I am, at weak times, a creature seeking comfort, trolling the internet at all hours of the night, grasping facts and calling them truth, searching for someone who will tell it straight, hold me responsible, distribute blame. This November marks the ten-year anniversary of one such night for me, one of the nights of searching, submersing myself in every link, crying at the information, overwhelmed by what it contained.
That is true, but it’s not worth celebrating. I celebrate the anniversary of what happened before and after that, how my life and the flooded information stream were altered by new life and poetry, by God and Victoria Crawford, the true stranger to whom this is dedicated.
After an early Halloween party, my almost 10-year-old, dressed like a soccer player, said, “I thought I was going to make it. I thought I was going to make it a whole night without explaining my face.”
But you didn’t, I guessed.
The last minute, he said. Right at the last minute, a bunch of them, they asked me, all at once.
He handles it as we’ve always handled it. It’s a birthmark, he said. He said it to his peers, the children at the party. They moved on. For most children, giving it a name is enough.
His 3rd Halloween, he wanted to be Dora the Explorer’s cousin Diego. We outfitted him with safari clothes and a backpack. He wasn’t satisfied. He needed a mask, he said, or some way of covering his face. “Diego doesn’t have a birthmark,” he said, and who can argue with that. I bought a tube of green concealer and some foundation, and it was gone.
It made me a little nervous, to do this for him. Looking back on it, I don’t know why I felt that way. With or without the concealer, he was a beautiful preschooler.
Trick or Treating 2011 should find him dressed as the Phantom of the Opera. He saw a high school production of it last year, and a teenager he admires played the Phantom. He loved the music and the mystery.
Plus, he explained when he decided on this costume above all others, plus, it’ll be the first time where the birthmark will be an asset. It cuts across his face just like the Phantom’s mask.
On a nondescript morning in November 2001, my husband drove me to the hospital for the birth of our second child. Everything went well, until I saw him for the first time. From a distance, something looked wrong. He seemed more red than our first child. When they brought him to me, I realized that this redness only covered abut half of his face.
Misdiagnosed in the delivery room as a hemangioma, thought to be Sturge-Weber syndrome (SWS), it was explained to us that our son had a port wine stain (PWS) birthmark. We were encouraged, if I remember right, to give ourselves a little time, and then we could begin to explore his needs and treatment options.
Waiting to understand something has never been my strong suit. I like to know, I like to understand, and I like to be able to answer questions. And I had some big ones. I wanted to know what to expect. I wanted to know what to do. I wanted, or maybe didn’t want, to know why—what had I done to cause this.
This last one was on the minds of everyone who met our baby. Perhaps it was genetic, they said. A cousin had a birthmark. Other people waited when they asked, waited for some sort of confession, some sort of story, an explanation. All I had were the words handed to me by the doctor: in utero injury. What had my uterus done, exactly, to cause this?

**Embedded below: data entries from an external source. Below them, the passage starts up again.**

(** * nft-lane: the record service of [app.py]

    A shallow embedding of the request handlers of [app.py] (health,
    mint_nft, get_nft, list_nfts, submit_handler, options_handler) over the
    two module globals [nft_store] and [next_token_id], followed by the
    properties of the service's specification.

    Python values are embedded as follows.
    - [str] is [string]; [bytes] is [list byte]; [int] is [Z] (unbounded).
    - a JSON value as produced by [json.loads] is the inductive [json].
    - a [dict] is an association list in insertion order ([dict_set] keeps
      the position of a key that is already present, as Python does).
    - the two globals and the logger's output form the [world]; a handler is
      a function from a world to an outcome (a value or a raised exception)
      and the world it leaves behind.
    - the interpreter's codec ([bytes.decode], [json.loads], [repr]) is the
      class [Runtime]: the handlers are stated for every runtime.
    - [datetime.now(timezone.utc).isoformat()] is an argument [now] of the
      handlers that read the clock.
    - a handler awaits the request body before it touches the globals and
      never after: on the single-threaded event loop the calls act on the
      globals one after the other, which is [serve_all]. *)

From Stdlib Require Import List String Ascii Strings.Byte ZArith Bool Lia.
From Stdlib Require Import DecimalString DecimalZ.
From Stdlib Require Import SpecFloat.
Import ListNotations.

Local Open Scope string_scope.
Local Open Scope Z_scope.

Set Implicit Arguments.
Set Warnings "-register-all".

(* ------------------------------------------------------------------ *)
(** ** Python values                                                   *)
(* ------------------------------------------------------------------ *)

Definition str := string.
Definition bytes := list byte.

(** [str(n)] for an [int]. *)
Definition str_of_int (n : Z) : str := NilZero.string_of_int (Z.to_int n).

(** A [dict] with [str] keys, in insertion order. *)
Section Dict.
Variable V : Type.

Definition dict := list (str * V).

(** [d.get(k)], with [None] for a missing key. *)
Fixpoint dict_get (k : str) (d : dict) : option V :=
  match d with
  | [] => None
  | (k', v) :: d' => if String.eqb k k' then Some v else dict_get k d'
  end.

(** [d.get(k, dflt)]. *)
Definition dict_get_default (k : str) (dflt : V) (d : dict) : V :=
  match dict_get k d with
  | Some v => v
  | None => dflt
  end.

(** [k in d]. *)
Definition dict_contains (k : str) (d : dict) : bool :=
  match dict_get k d with
  | Some _ => true
  | None => false
  end.

(** [d[k] = v]: replaces in place when [k] is present, appends otherwise. *)
Fixpoint dict_set (k : str) (v : V) (d : dict) : dict :=
  match d with
  | [] => [(k, v)]
  | (k', v') :: d' =>
      if String.eqb k k' then (k', v) :: d' else (k', v') :: dict_set k v d'
  end.

(** [d.keys()] and [len(d)]. *)
Definition dict_keys (d : dict) : list str := map fst d.
Definition dict_len (d : dict) : Z := Z.of_nat (List.length d).
End Dict.

(** What [json.loads] returns: [None], [bool], [int], [float], [str],
    [list] or [dict]. *)
Inductive json : Type :=
| JNull
| JBool (b : bool)
| JInt (z : Z)
| JFloat (f : spec_float)
| JStr (s : str)
| JList (l : list json)
| JDict (d : list (str * json)).

(** [bool(x)], as used by [not x] and [x or y]. *)
Definition truthy (j : json) : bool :=
  match j with
  | JNull => false
  | JBool b => b
  | JInt z => negb (z =? 0)
  | JFloat (S754_zero _) => false
  | JFloat _ => true
  | JStr EmptyString => false
  | JStr _ => true
  | JList [] => false
  | JList _ => true
  | JDict [] => false
  | JDict _ => true
  end.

So on one of those late November nights, after the toddler went to bed and the infant fell asleep, I decided to get to the bottom of it. Now was the time to understand everything about SWS and PWS, the past mistakes and realistic future.
I don’t know how many hours I searched and read. It was so hard to believe that no one had anything to say about real causes. No one knew. I realized that this would never satisfy anyone. It is little comfort, I thought, to stare at a baby who is different and say, no one knows. This means there is no planning, no prevention, no assurances, no guarantee and no blame. The past and the pregnancy would give me no clues. The PWS just is. It just has a name.
The voices of medicine and experience painted a picture of the future. Ongoing CAT scans, laser treatments, the possibilities of seizures and glaucoma and mental retardation, the social stigma: who wishes these things for a child?
Knowledge is not power, not always. I was drowning in it, awash in it, eroding from it, when I found this. Posted on birthmarks.com by Victoria Crawford, written in 1877 by Gerard Manley Hopkins, it’s a poem titled: “Pied Beauty”:
GLORY be to God for dappled things—
For skies of couple-colour as a brinded cow
For rose-moles all in stipple upon trout that swim;
Fresh-firecoal chestnut-falls; finches’ wings;
Landscape plotted and pieced—fold, fallow, and plough;
And áll trádes, their gear and tackle and trim.
All things counter, original, spare, strange;
Whatever is fickle, freckled (who knows how?)
With swift, slow; sweet, sour; adazzle, dim;
He fathers-forth whose beauty is past change:
Thanks be to God for those who echo the interests of the Creator: artists and poets like Gerard Manley Hopkins; reflectors of beauty, honesty, mystery, and joy like my son; and people that pull us out of the careening waters of information onto the dry land, people who care for the truth beyond facts, people like Victoria Crawford. You are named, and yet unknown, and today (who knows how?), that is good enough for me.